The Internet of Things Cybersecurity Training for Federal Employees Act would require federal employees to receive IoT cybersecurity training.
Cybersecurity training is finally getting the attention it deserves. Newly proposed legislation is starting to work its way through Congress.
Specifically, Rep. Ro Khanna, D-Calif, introduced legislated designed to improve federal employees’ understanding and enforcement of IoT security. The Internet of Things Cybersecurity Training for Federal Employees Act would require Congress to direct the Office of Management and Budget to require federal employees receive cybersecurity training and information on the security risks of IoT devices, which are defined as everyday devices that are connected to the internet, such as cars, smartwatches, and smart home appliances. Unfortunately, many IoT devices still do not come with strong security and are difficult to patch after the fact.

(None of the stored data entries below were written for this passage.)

Lemma lost_single x c i t K c0 n : single x c i t -> rbt c0 n t -> rbc K c0 n -> lost c K x.
Proof.
  destruct 1; inversion 1; subst; intros HK; simpl; (repeat match goal with H : rbt _ _ E |- _ => inversion H; clear H; subst end);
    match goal with H : rbt _ 0 x |- _ => inversion H; subst end; try (by split; [|eapply rbc_weaken]);
    (split; [done|]); first [by left; split; [|constructor] | right; split; [done|]; simpl; eauto with rb].
Qed.

Lemma lost_upd_ctx yc d e K x : lost yc K x -> lost yc (upd_ctx d e K) x.
Proof. destruct yc; simpl; [intros [HK ?]; split; [by apply rbc_upd_ctx|done]|intros [-> ?]; split; [done|by apply rbc_upd_ctx]]. Qed.

Lemma lost_change_info yc K1 c l i i' K d e d' e' x :
  lost yc (K1 ++ FR c l i :: K) x -> lost yc (upd_ctx d e K1 ++ FR c l i' :: upd_ctx d' e' K) x.
Proof.
  destruct yc; simpl; [intros [HK ?]; split; [by eapply rbc_change_info|done]|intros [-> ?]; split; [done|by eapply rbc_change_info]].
Qed.

Definition finish (z x : ptr) (yc : NodeColor) : M unit :=
  RB.detach z;;
  RB.recompute_left x;;
  xp ← fld parent x;
  RB.recomputeTreeMetadata xp;;
  if decide (yc = Red) then RB.resetSentinel
  else
    x ← RB.fixDelete x;
    upd x (with_color Black);;
    RB.resetSentinel.

(** The object [z] that was deleted: it holds its piece and points nowhere. *)
Definition deleted (F : gmap ptr TreeNode) (z : ptr) (q : Piece) (es : list (ptr * Piece)) (s' : store) : Prop :=
  exists n, piece n = Some q /\ parent n = null /\ left n = null /\ right n = null /\ piece_tree (<[z := n]> F) s' es.

Lemma wp_finish F sp s f K x d e (z : ptr) nz q yc es :
  tree_at (<[z := nz]> F) sp s (plug (f :: K) x) -> piece nz = Some q -> (x = E -> sp = par (f :: K)) ->
  meta (plug (upd_ctx d e (f :: K)) x) -> (d = 0 /\ e = 0) \/ (exists c i r, f = FL c i r) ->
  elems (plug (f :: K) x) = es -> lost yc (f :: K) x ->
  wp (finish z (root_of x) yc) s (fun _ s' => deleted F z q es s').
Proof.
  intros Hs Hq Hsp Hm Hd He Hl. unfold finish. apply wp_bind. eapply wp_mono; [by apply (wp_detach _ _ _ _ _ _ Hs)|].
  intros [] s1 Hs1. apply wp_bind. eapply wp_mono; [by apply (wp_recompute_left _ _ _ _ _ _ d e Hs1)|]. intros [] s2 Hs2.
  set (F' := <[z := with_right _ _]> F) in *. apply (lost_upd_ctx _ d e) in Hl.
  assert (He' : elems (plug (upd_ctx d e (f :: K)) x) = es) by (by rewrite elems_plug, before_upd_ctx, after_upd_ctx, <- elems_plug).
  assert (Hsp' : x = E -> sp = par (upd_ctx d e (f :: K))) by (by rewrite par_upd_ctx).
  assert (Hf : exists f' K', upd_ctx d e (f :: K) = f' :: K') by (destruct f; simpl; by eexists _, _).
  destruct Hf as (f' & K' & EK). rewrite EK in *. clear EK.
  assert (Hdone : forall s', tree_at F' sp s' (plug (f' :: K') x) ->
    wp (if decide (yc = Red) then RB.resetSentinel
        else x ← RB.fixDelete (root_of x); upd x (with_color Black);; RB.resetSentinel) s' (fun _ s'' => deleted F z q es s'')).
  { intros s' Hs'. assert (Hfin : forall s'', piece_tree F' s'' es -> deleted F z q es s'') by (intros s'' H; exists (with_right null (with_left null (with_parent null nz))); by split_and!).
    destruct (decide (yc = Red)) as [-> | Hyc].
    - destruct Hl as [-> HK]. unfold RB.resetSentinel. eapply wp_upd; [by apply (tree_at_sent _ _ _ _ Hs')|]. apply Hfin.
      exists (plug (f' :: K') E). split; [by eapply tree_at_sentinel; [exact Hs'|]|].
      split; [by eapply rbt_plug; [constructor|]|done].
    - assert (yc = Black) as -> by (by destruct yc). eapply wp_mono.
      + apply (wp_fixDelete F' sp es s' (f' :: K') x 0); [by split_and!|done|]. simpl. apply plug_ne. by destruct f'.
      + intros [] s''. apply Hfin. }
  apply wp_bind, (wp_fld_parent_at F' sp s2 (f' :: K') x); [done..|].
  replace (par (f' :: K')) with (root_of (plug1 f' x)) by (by destruct f'). cbn [plug] in Hs2, Hm.
  apply meta_plug in Hm as [Hm1 Hm2]. apply wp_bind. eapply wp_mono.
  - apply (wp_recompute_meta F' sp s2 K' (plug1 f' x) 0 0); [by destruct f'|exact Hs2|done|by rewrite !Z.sub_0_r].
  - intros [] s3 [Hs3 _]. rewrite upd_ctx_0 in Hs3. by apply Hdone.
Qed.

(** ** A node with at most one child *)

Lemma wp_seq_link {S A B} (m : ST S A) (f : A -> ST S B) (g : A -> B -> ST S unit) (k : ST S unit) s Q :
  wp (x ← m; y ← f x; g x y) s (fun _ s' => wp k s' Q) -> wp (x ← m; y ← f x; g x y;; k) s Q.
Proof.
  unfold wp, mbind, ST_bind. destruct (m s) as [[x s1]|]; [|done]. destruct (f x s1) as [[y s2]|]; [|done].
  by destruct (g x y s2) as [[[] s3]|].
Qed.

Lemma wp_seq {S A} (m : ST S A) (g : A -> ST S unit) (k : ST S unit) s Q :
  wp (x ← m; g x) s (fun _ s' => wp k s' Q) -> wp (x ← m; g x;; k) s Q.
Proof. unfold wp, mbind, ST_bind. destruct (m s) as [[x s1]|]; [|done]. by destruct (g x s1) as [[[] s3]|]. Qed.

Lemma upd_ctx_add d e d' e' K : upd_ctx d' e' (upd_ctx d e K) = upd_ctx (d + d') (e + e') K.
Proof.
  induction K as [|[c i r|c l i] K IH]; simpl; [done| |]; rewrite IH; [|done].
  do 2 f_equal. unfold add_info. simpl. f_equal; lia.
Qed.

(** The metadata above the child that replaces its parent. *)
Lemma single_meta K x c i t : single x c i t -> meta (plug K t) ->
  meta x /\ meta_ctx K (spine_size x - - length (pc i)) (spine_lf x - - lineFeedCnt (pc i)) /\
  meta (plug (upd_ctx (- length (pc i)) (- lineFeedCnt (pc i)) K) x).
Proof.
  intros Hx [Ht HK]%meta_plug. assert (Hm : meta x) by (destruct Hx; simpl in Ht; tauto).
  destruct (spine_meta x Hm) as [E1 E2]. split; [done|]. rewrite E1, E2, meta_plug.
  assert (Hsz : tsize t = tsize x + length (pc i) /\ tlf t = tlf x + lineFeedCnt (pc i)).
  { destruct Hx; rewrite tsize_T, tlf_T; unfold tsize at 3, tlf at 3; unfold tsize at 1, tlf at 1; simpl;
      unfold tsize, tlf; simpl; lia. }
  destruct Hsz as [E3 E4]. rewrite E3, E4 in HK. rewrite !Z.sub_opp_r. split; [done|]. split; [done|].
  apply (meta_upd_ctx (- length (pc i)) (- lineFeedCnt (pc i))) in HK.
  by rewrite !Z.add_opp_r, !Z.add_simpl_r in HK.
Qed.

(** What follows the assignment of the parent's link, when [z] itself leaves its place. *)
Definition delete_single (z x : ptr) (c : NodeColor) : M unit :=
  yp ← fld parent z;
  upd x (with_parent yp);;
  RB.recomputeTreeMetadata x;;
  finish z x c.

Lemma wp_delete_single F sp s f K t0 c i x es :
  single x c i t0 -> tree_at F sp s (plug (f :: K) t0) -> rb (plug (f :: K) t0) -> meta (plug (f :: K) t0) ->
  elems (plug (f :: K) x) = es ->
  wp (delete_single (addr i) (root_of x) c) (mkStore (relink (f :: K) (root_of x) (heap s)) (root s))
    (fun _ s' => deleted F (addr i) (pc i) es s').
Proof.
  intros Hx Hs [m Hrb] Hm He. pose proof (splice_heap F sp s K f c i x t0 Hx Hs) as (_ & (n & Hn & Hq & Hp & _ & Hl) & _).
  destruct (rbt_unplug _ _ _ _ Hrb eq_refl) as (c1 & m1 & Ht & HK).
  assert (Hlost : lost c (f :: K) x).
  { eapply lost_single; [exact Hx|exact Ht|exact HK]. }
  destruct (single_meta _ _ _ _ _ Hx Hm) as (Hmx & Hmk & Hmf).
  unfold delete_single. apply wp_bind. eapply wp_fld; [exact Hl|]. rewrite Hp. apply wp_bind.
  eapply (wp_set_parent F sp s K f c i x t0 Hx Hs). intros s0 s1 nz Hnz Hs0 Hh. rewrite Hn in Hnz. injection Hnz as <-.
  apply (hung_same _ _ _ _ (f :: K) x Hh) in Hs0. clear s0 Hh. apply wp_bind. eapply wp_mono.
  { eapply (wp_recompute_at _ _ _ (f :: K) x); [done|exact Hs0|by intros -> |exact Hmk]. }
  intros [] s2 (d0 & e0 & Hs2 & Hd). assert (Hf : exists f' K', upd_ctx d0 e0 (f :: K) = f' :: K' /\
    ((exists c i r, f = FL c i r) -> exists c i r, f' = FL c i r)) by (destruct f; simpl; naive_solver).
  destruct Hf as (f' & K' & EK & Hff). pose proof (par_upd_ctx d0 e0 (f :: K)) as Hpar.
  apply (wp_finish F (set_parent_of (par (f :: K)) x sp) s2 f' K' x (- length (pc i) - d0) (- lineFeedCnt (pc i) - e0) (addr i) n); rewrite <- ?EK; try done.
  - intros ->. by rewrite Hpar.
  - rewrite upd_ctx_add.
    by replace (d0 + (- length (pc i) - d0)) with (- length (pc i)) by lia;
      replace (e0 + (- lineFeedCnt (pc i) - e0)) with (- lineFeedCnt (pc i)) by lia.
  - destruct Hd as [[-> ->]|(-> & -> & _ & (? & ? & ? & ? & [= -> _]))]; [left; lia|right; apply Hff; eauto].
  - by rewrite elems_plug, before_upd_ctx, after_upd_ctx, <- elems_plug.
  - by apply lost_upd_ctx.
Qed.

(** ** Putting a node in the place of another *)

Lemma reparent_reparent p p' t h a : reparent p t (reparent p' t h) !! a = reparent p t h !! a.
Proof.
  destruct t as [|c l i r]; [done|]. simpl. destruct (decide (a = addr i)) as [-> | Hne].
  - rewrite !lookup_alter_eq. by destruct (h !! addr i).
  - by rewrite !lookup_alter_ne.
Qed.

Section replace.
Context (F : gmap ptr TreeNode) (sp : ptr) (s s0 : store) (K : ctx) (cz : NodeColor) (l : tree) (iz : info) (R : tree).
Context (y : ptr) (ny : TreeNode) (py : Piece) (p : ptr).
Hypothesis Hs : tree_at (<[y := ny]> F) sp s0 (plug K (T cz l iz R)).
Hypothesis Hh : hung p R s s0.
Hypothesis HFy : F !! y = None.
Hypothesis Hpc : piece ny = Some py.

Let iy := mkInfo y py (sl iz) (lf iz).
Let nz := node_of (par K) (root_of l) (root_of R) cz iz.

“The [bill] will ensure that our federal workforce is aware of these vulnerabilities when using IoT devices at work and at home,” Khanna said in anannouncement. “This simple bill does its part in modernizing our government into the 21st century.”
According to the Congressional Research Service (CRS), “IoT objects are potentially vulnerable targets for hackers. Economic and other factors may reduce the degree to which such objects are designed with adequate cybersecurity capabilities built in. IoT devices are small, are often built to be disposable, and may have limited capacity for software updates to address vulnerabilities that come to light after deployment.”
Rep. Khanna has also sponsored legislation requiring the Bureau of Economic Analysis to study the effects of broadband adoption and deployment on the U.S. economy and legislation to advance the Department of Homeland Security’s (DHS) Continuous Diagnostics Mitigation (CDM) program. He’s also working on legislation to address election interference on social media platforms.